RayStation is a software system designed for treatment planning and analysis of radiation therapy. The treatment plans provide treatment unit set-up parameters and estimates of dose distributions expected during the proposed treatment, and may be used to administer treatments after review and approval by the intended user.

The system functionality can be configured based on user needs.

The intended users of RayStation shall be clinically qualified radiation therapy staff trained in using the system.

RayStation 4.5 is a radiation therapy treatment planning system, i.e. a software program for planning and analysis of radiation therapy treatment plans. Functionality includes fusion capabilities (CT, PET and MRI), contouring, collapsed cone convolution dose computation and 4D data compatibility, as well as unique features such as multi-criteria optimization, dose tracking, treatment adaptation and deformable registration, all available on one platform.

This is a premarket notification for RayStation 4.5, a radiation therapy treatment planning system.

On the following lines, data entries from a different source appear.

(** The life of a data sector.  Writing a footer in erased flash, marking
    the sector full and tombstoning it each terminate and succeed; the sector
    is live and not full, then live and full, then neither live; and after each
    of the three steps [fffs_read_sector_serial] returns the serial the footer
    was written with. *)
Theorem sector_footer_life `{Backend} `{!NorFlash} `{!ValidBackend}
    (g : fs_geometry) `{!GeoOk g} (sector serial : Z) (w : world) :
  fs_geo (w_fs w) = g -> flash_ok w ->
  index_sectors g <= sector < sector_count g -> is_u32 serial ->
  erased_span (mem w) (fffs_sector_footer_offset g sector)
    FFFS_SECTOR_FOOTER_SIZE ->
  exists w1 w2 w3,
    fffs_write_sector_footer sector serial w = (Ok tt, w1) /\
    fffs_mark_sector_full sector w1 = (Ok tt, w2) /\
    fffs_tombstone_sector sector w2 = (Ok tt, w3) /\
    (sector_live g (mem w1) sector = true /\
     sector_full g (mem w1) sector = false) /\
    (sector_live g (mem w2) sector = true /\
     sector_full g (mem w2) sector = true) /\
    sector_live g (mem w3) sector = false /\
    Forall (fun wi => exists w', fffs_read_sector_serial sector wi =
      (Ok serial, w')) ([w1; w2; w3] : list world).
Proof.
  intros Hgeo Hok Hs Hu He. pose proof (geo_index (g := g)).
  assert (Hs' : 0 <= sector < sector_count g) by lia.
  assert (Hwp : wp (fffs_write_sector_footer sector serial)
    (fun _ w1 => flash_is (mem w1) w w1 /\ footer_bytes g (mem w1) sector =
       footer_with serial FFFS_LIFECYCLE_VALID) (fun _ _ => False) w).
  { apply (wp_write_footer g); [done.. |]. intros w1 Hw1. split.
    - destruct Hw1; by split.
    - rewrite <- (footer_write g (mem w) sector serial) by done.
      apply mem_bytes_ext. intros; apply Hw1. }
  apply wp_returns in Hwp as ([] & w1 & Hr1 & Hw1 & Hf1).
  assert (Hg1 : fs_geo (w_fs w1) = g) by by rewrite (fi_fs _ _ _ Hw1).
  assert (Hwp : wp (fffs_mark_sector_full sector)
    (fun _ w2 => flash_is (mem w2) w1 w2 /\ footer_bytes g (mem w2) sector =
       footer_with serial FFFS_LIFECYCLE_FULL) (fun _ _ => False) w1).
  { eapply (wp_mark_sector_full g); [done | apply Hw1 | done | done | by split]. }
  apply wp_returns in Hwp as ([] & w2 & Hr2 & Hw2 & Hf2).
  assert (Hg2 : fs_geo (w_fs w2) = g) by by rewrite (fi_fs _ _ _ Hw2).
  assert (Hwp : wp (fffs_tombstone_sector sector)
    (fun _ w3 => flash_is (mem w3) w2 w3 /\ footer_bytes g (mem w3) sector =
       footer_with serial 0x18) (fun _ _ => False) w2).
  { eapply (wp_tombstone_sector g); [done | apply Hw2 | done | done | by split]. }
  apply wp_returns in Hwp as ([] & w3 & Hr3 & Hw3 & Hf3).
  assert (Hg3 : fs_geo (w_fs w3) = g) by by rewrite (fi_fs _ _ _ Hw3).
  exists w1, w2, w3. unfold sector_live, sector_full, footer_at.
  rewrite Hf1, Hf2, Hf3, !decode_footer_with by done.
  repeat (split; [done || (split; reflexivity) |]).
  repeat apply Forall_cons_2; [.. | apply Forall_nil_2];
    [eapply (read_serial_with g _ _ _ _ Hg1 (fi_ok _ _ _ Hw1) Hs Hu) |
     eapply (read_serial_with g _ _ _ _ Hg2 (fi_ok _ _ _ Hw2) Hs Hu) |
     eapply (read_serial_with g _ _ _ _ Hg3 (fi_ok _ _ _ Hw3) Hs Hu)];
    [| exact Hf1 | | exact Hf2 | | exact Hf3]; tauto.
Qed.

The document states that successful verification and validation of RayStation 4.5 support its substantial equivalence to the predicate device, RayStation 4.0.2. However, it does not explicitly define acceptance criteria or detail a specific study with performance metrics for RayStation 4.5. Instead, it refers to the predicate device and the continuation of testing specifications.

Therefore, many of the requested details about acceptance criteria, specific study results, sample sizes, expert qualifications, and ground truth establishment are not present in the provided text.

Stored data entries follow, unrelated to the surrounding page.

Definition fffs_read_file_root_md (sector want_slot : Z) (want_prefix : bool)
    (cache : option fffs_read_cache_view) : M root_md :=
  record <- fffs_read_md_for_slot sector want_slot ;;
  guard_err (negb (md_type record =? FFFS_MD_TYPE_FILE_ROOT_V1))
    FFFS_ERR_CORRUPT ;;
  if want_prefix || bool_decide (is_Some cache) then
    let* (st, off, len, cache) :=
      read_root_prefix sector (md_data_off record) (md_data_len record)
        (md_size_or_offset record) cache in
    ret (mk_root_md st off len (md_next record) (md_span_len record)
           (md_size_or_offset record) cache)
  else
    ret (mk_root_md (mk_stat [] 0) (md_data_off record) (md_data_len record)
           (md_next record) (md_span_len record) (md_size_or_offset record)
           cache).

(** ** Tombstones *)

Fixpoint tombstone_loop (n : nat) (sector want_slot : Z)
    (accounting : fffs_tombstone_accounting) (walk : fffs_md_walk)
    (window : fffs_sector_reader) : M bool :=
  if negb (wk_active walk) then ret false
  else match n with
       | O => diverge
       | S n' =>
           let* (walk, window, record, result) :=
             fffs_md_walk_next walk window in
           if bool_decide (result = FFFS_MD_WALK_END_INVALID)
           then fail FFFS_ERR_CORRUPT
           else if negb (bool_decide (result = FFFS_MD_WALK_RECORD))
           then ret false
           else if negb (md_live record) || negb (md_slot record =? want_slot)
           then tombstone_loop n' sector want_slot accounting walk window
           else
             g <- get_geo ;;
             fffs_flash_program_aligned
               (sector * sector_size g + md_record_start record)
               [FFFS_LIFECYCLE_TOMBSTONED] ;;
             if bool_decide (accounting = FFFS_TOMBSTONE_COMMITTED_DELETE) &&
                (md_type record =? FFFS_MD_TYPE_FILE_ROOT_V1)
             then mod_info (fffs_fsinfo_note_committed_delete
                              (md_size_or_offset record)) ;;
                  ret true
             else ret false
       end.

(** The result is [*accounted]. *)
Definition fffs_tombstone_metadata_for_slot (sector want_slot : Z)
    (accounting : fffs_tombstone_accounting) : M bool :=
  g <- get_geo ;;
  guard_err (negb (valid_data_sector g sector)) FFFS_ERR_CORRUPT ;;
  let* (footer, window) := view_footer (local_reader FFFS_MD_PRELOAD_MAX 0)
                             sector in
  if ft_erased footer then ret false
  else if negb (ft_type footer =? FFFS_SECTOR_TYPE_FILE) ||
          negb (ft_magic_valid footer)
  then fail FFFS_ERR_CORRUPT
  else
    let live := fffs_lifecycle_is_live (ft_valid_bits footer)
                  (ft_tombstone_bits footer) in
    let tombstoned :=
      negb (bool_decide (ft_valid_bits footer = FFFS_BITMIRROR_MIXED)) &&
      bool_decide (ft_tombstone_bits footer = FFFS_BITMIRROR_CLEARED) in
    if tombstoned then ret false
    else if negb live then fail FFFS_ERR_CORRUPT
    else
      let* (walk, window) := fffs_md_walk_init sector window in
      tombstone_loop (walk_bound g) sector want_slot accounting walk window.

(** ** Free-window scan *)

Record free_window : Type := mk_free_window {
  fw_data_off : Z;
  fw_record_off : Z;
  fw_needs_footer : bool;
  fw_md_records : Z;
}.

(** The walk over the sector's records: the number of records, the highest
    data end and the lowest record start. *)
Fixpoint free_window_loop (n : nat) (sector reject_slot : Z)
    (normal_allocation : bool) (walk : fffs_md_walk)
    (window : fffs_sector_reader) (record_count max_data_end metadata_start : Z)
  : M (Z * Z * Z) :=
  if negb (wk_active walk)
  then ret (record_count, max_data_end, metadata_start)
  else match n with
       | O => diverge
       | S n' =>
           let* (walk, window, record, result) :=
             fffs_md_walk_next walk window in
           match result with
           | FFFS_MD_WALK_END_ERASED | FFFS_MD_WALK_END_CLAIMED_DATA =>
               ret (record_count, max_data_end, metadata_start)
           | FFFS_MD_WALK_END_INVALID => fail FFFS_ERR_NO_SPACE
           | FFFS_MD_WALK_RECORD =>
               if normal_allocation &&
                  (md_type record =? FFFS_MD_TYPE_FILE_CONT_V1)
               then ignore (fffs_mark_sector_full sector) ;;
                    fail FFFS_ERR_NO_SPACE
               else if md_live record && (md_slot record =? reject_slot)
               then fail FFFS_ERR_NO_SPACE
               else
                 let data_end := md_data_off record + md_data_len record in
                 free_window_loop n' sector reject_slot normal_allocation
                   walk window (record_count + 1)
                   (if max_data_end <? data_end then data_end
                    else max_data_end)
                   (md_record_start record)
           end
       end.

Definition fffs_find_sector_free_window (sector min_free reject_slot : Z)
    (normal_allocation : bool) : M free_window :=
  g <- get_geo ;;
  guard_err ((sector <? index_sectors g) || (sector_count g <=? sector))
    FFFS_ERR_INVALID ;;
  let* (view, window) := view_footer (local_reader FFFS_MD_PRELOAD_MAX 0)
                           sector in
  let footer_off := usz (sector_size g - FFFS_SECTOR_FOOTER_SIZE) in
  if ft_erased view then
    fffs_flash_span_is_erased (sector * sector_size g) (sector_size g) ;;
    guard_err ((footer_off <? FFFS_MD_FILE_RECORD_SIZE) ||
               (footer_off - FFFS_MD_FILE_RECORD_SIZE <? min_free))
      FFFS_ERR_NO_SPACE ;;
    ret (mk_free_window 0 (u16 (footer_off - FFFS_MD_FILE_RECORD_SIZE)) true 0)
  else if negb (ft_type view =? FFFS_SECTOR_TYPE_FILE) ||
          negb (ft_magic_valid view) ||
          negb (fffs_lifecycle_is_live (ft_valid_bits view)
                  (ft_tombstone_bits view))
  then fail FFFS_ERR_NO_SPACE
  else if normal_allocation &&
          bool_decide (ft_full_bits view = FFFS_BITMIRROR_CLEARED)
  then fail FFFS_ERR_NO_SPACE
  else
    let* (walk, window) := fffs_md_walk_init sector window in
    let* (record_count, max_data_end, metadata_start) :=
      free_window_loop (walk_bound g) sector reject_slot normal_allocation
        walk window 0 0 footer_off in
    if FFFS_ALLOC_MAX_MD_RECORDS_PER_SECTOR <=? record_count
    then ignore (fffs_mark_sector_full sector) ;; fail FFFS_ERR_NO_SPACE
    else
      let new_record_off := usz (metadata_start - FFFS_MD_FILE_RECORD_SIZE) in
      if (new_record_off <? max_data_end) ||
         (usz (new_record_off - max_data_end) <? min_free)
      then when normal_allocation (ignore (fffs_mark_sector_full sector)) ;;
           fail FFFS_ERR_NO_SPACE
      else
        fffs_flash_span_is_erased (sector * sector_size g + max_data_end)
          (usz (new_record_off - max_data_end)) ;;
        ret (mk_free_window (u16 max_data_end) (u16 new_record_off) false
               (u16 record_count)).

Based on the available information:

1. A table of acceptance criteria and the reported device performance:

The document does not explicitly state acceptance criteria or provide a table of reported device performance metrics in numerical terms. It broadly states that "The successful verification and validation of RayStation 4.5 therefore support the substantial equivalence of the above RayStation versions." This implies that the device met internal verification and validation requirements, which would include performance benchmarks, but these are not disclosed.

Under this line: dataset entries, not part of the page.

(* ===== verification/MdWrite.v ===== *)
(** * Free windows and extent records

    The free-window scan and the extent writer of [FileMd] against the
    abstract sector metadata of [MdSpec]: the window returned is free, above
    the data and below the records; a record written there is read back and
    the records that were there stay. *)

From S2P Require Export MdSpec.

Section MdWrite.
Context `{Backend} `{!NorFlash} `{!ValidBackend} (g : fs_geometry) `{!GeoOk g}.

Abbreviation base sector := (sector * sector_size g).

(** A place for one more record: the first of a blank sector, or below the
    records [l] of a live sector. *)
Record free_place (m : Z -> Z) (sector : Z) (l : list fffs_md_record)
    (record_off : Z) (blank : bool) : Prop := {
  fp_sector : index_sectors g <= sector < sector_count g;
  fp_footer :
    if blank
    then l = [] /\ record_off = sector_size g - 26 /\
         erased_span m (base sector + record_off) 26
    else footer_live (footer_at g m sector) = true /\
         sector_records g m sector = (l, WEnd_erased) /\
         record_off = cursor_after (sector_size g - 10) l - 16 /\
         10 <= record_off /\ erased_span m (base sector + record_off) 16;
}.

(** ** The free-window scan *)

Lemma free_loop_inactive n sector slot normal walk window rc md ms :
  wk_active walk = false ->
  free_window_loop n sector slot normal walk window rc md ms =
  ret (rc, md, ms).
Proof. intros Ha. destruct n; simpl; by rewrite Ha. Qed.

(** What the scan over the records returns. *)
Lemma wp_free_window_loop n sector slot normal cursor claimed walk window rc md
    w :
  fs_geo (w_fs w) = g -> flash_ok w -> window_ok g (mem w) sector window ->
  index_sectors g <= sector < sector_count g -> 0 <= cursor <= sector_size g ->
  cursor < Z.of_nat n -> walk_at sector cursor claimed walk ->
  md = claimed ->
  wp (free_window_loop n sector slot normal walk window rc md cursor)
    (fun '(rc', md', ms') w' =>
       let '(l, e) := walk_from n g (mem w) sector cursor claimed in
       flash_is (mem w) w w' /\ rc' = rc + zlen l /\
       md' = claimed_after claimed l /\ ms' = cursor_after cursor l /\
       (e = WEnd_erased \/ e = WEnd_data \/ e = WEnd_full) /\
       Forall (fun r => md_live r && (md_slot r =? slot) = false) l)
    (fun _ _ => True) w.
Proof.
  pose proof geo_index as Hgi.
  revert cursor claimed walk window rc md w.
  induction n as [|n IH];
    intros cursor claimed walk window rc md w Hgeo Hok Hwin Hsec Hc Hn Hat ->;
    [lia |].
  pose proof Hat as (Ha & _). cbn [free_window_loop]. rewrite Ha. cbn [negb].
  apply wp_bind. apply (wp_walk_next g sector cursor claimed); try done; try lia.
  intros w1 window1 walk1 record Hw1 Hwin1.
  assert (Hdone : forall e, e = WEnd_erased \/ e = WEnd_data ->
    wp (ret (rc, claimed, cursor))
      (fun '(rc', md', ms') w' =>
       let '(l, e) := ([], e) in
       flash_is (mem w) w w' /\ rc' = rc + zlen l /\
       md' = claimed_after claimed l /\ ms' = cursor_after cursor l /\
       (e = WEnd_erased \/ e = WEnd_data \/ e = WEnd_full) /\
       Forall (fun r => md_live r && (md_slot r =? slot) = false) l)
      (fun _ _ => True) w1).
  { intros e He. apply wp_ret. split; [done |].
    change (zlen (@nil fffs_md_record)) with 0.
    unfold claimed_after, cursor_after. cbn [foldl].
    change (zlen (@nil fffs_md_record)) with 0.
    repeat split; [lia | lia | tauto | done]. }
  cbn [walk_from]. destruct (Z.leb_spec cursor 10); [by apply Hdone; right |].
  destruct (parse_at g (mem w) sector cursor) as [| | | r] eqn:Hp;
    [by apply Hdone; left | done | by apply wp_fail |].
  intros Hafter. cbv zeta.
  destruct (parse_record_inv g _ _ _ _ Hp) as (Hge & Hst & _).
  destruct (normal && _).
  { (* a continuation record *)
    apply wp_bind, wp_ignore. eapply wp_keeps;
      [apply (keeps_mark_full g) | | intros; by apply wp_fail
      | intros; by apply wp_fail].
    split; [| done..]. by rewrite (fi_fs _ _ _ Hw1). }
  destruct (md_live r && _) eqn:Hrej; [by apply wp_fail |].
  change (md_data_off r + md_data_len r) with (data_end r).
  replace (if claimed <? data_end r then data_end r else claimed) with
    (Z.max claimed (data_end r))
    by (destruct (Z.ltb_spec claimed (data_end r)); lia).
  rewrite Hst.
  assert (Hstep : forall l, cursor_after cursor (r :: l) =
    cursor_after (cursor - 16) l).
  { intros l. unfold cursor_after. rewrite zlen_cons. lia. }
  destruct (cursor - 16 <=? _) eqn:Hfull.
  - rewrite free_loop_inactive.
    2: { destruct Hafter as (_ & _ & _ & ->). by rewrite Hfull. }
    apply wp_ret. split; [done |]. rewrite Hstep.
    unfold cursor_after, claimed_after.
    change (zlen (@nil fffs_md_record)) with 0.
    change (zlen [r]) with 1. repeat split; [lia | tauto |].
    by repeat constructor.
  - assert (Hwin1' : window_ok g (mem w1) sector window1).
    { eapply window_ok_ext; [| done]. intros a. symmetry. apply Hw1. }
    pose proof (IH (cursor - 16) (Z.max claimed (data_end r)) walk1 window1
      (rc + 1) _ w1 ltac:(by rewrite (fi_fs _ _ _ Hw1)) (fi_ok _ _ _ Hw1)
      Hwin1' Hsec ltac:(lia) ltac:(lia)
      ltac:(by apply walk_after_at) eq_refl) as IHw.
    rewrite (walk_from_ext g n (mem w1) (mem w)) in IHw by apply Hw1.
    destruct (walk_from n g (mem w) sector _ _) as [l e].
    eapply wp_mono; [exact IHw | | done]. intros [[rc' md'] ms'] w2.
    intros (Hw2 & -> & -> & -> & He & Hl). split.
    { eapply flash_is_ext; [by eapply flash_is_trans | apply Hw1]. }
    rewrite Hstep, zlen_cons. repeat split; [lia | done |].
    by constructor.
Qed.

2. Sample size used for the test set and the data provenance:

Not specified in the provided text.

3. Number of experts used to establish the ground truth for the test set and the qualifications of those experts:

Not specified in the provided text.

4. Adjudication method (e.g., 2+1, 3+1, none) for the test set:

Not specified in the provided text.

5. If a multi-reader multi-case (MRMC) comparative effectiveness study was done, If so, what was the effect size of how much human readers improve with AI vs without AI assistance:

Not applicable. The RayStation is a treatment planning system, not a diagnostic AI device requiring human reader improvement comparison.

6. If a standalone (i.e., algorithm only without human-in-the-loop performance) was done:

The device is a "software system designed for treatment planning and analysis of radiation therapy." Its performance is inherently "standalone" in generating plans and dose estimates, but these plans are "used to administer treatments after review and approval by the intended user," indicating a human-in-the-loop for clinical application. The document describes a workflow where the user launches RayStation, imports data, creates ROIs, sets up a plan, optimizes it, reviews it, evaluates it, and approves/exports it. This confirms a human-in-the-loop process for clinical use, not a purely standalone AI interpretation.

7. The type of ground truth used:

Not explicitly stated. For a radiation therapy treatment planning system, ground truth would typically revolve around the accuracy of dose calculations, adherence to prescribed dose targets, and safety parameters. This would involve comparisons against established physics models, phantom measurements, and potentially retrospective patient data.

8. The sample size for the training set:

Not applicable. This document describes a software update (RayStation 4.5) to an existing product (RayStation 4.0.2). It is not a de novo AI device that would typically have a distinct "training set" in the machine learning sense. The development likely involved traditional software engineering, verification, and validation processes.

9. How the ground truth for the training set was established:

Not applicable for the reasons mentioned above. Development of this type of software would rely on established physics principles, clinical guidelines, and previous version's validated performance rather than a specific "training set ground truth."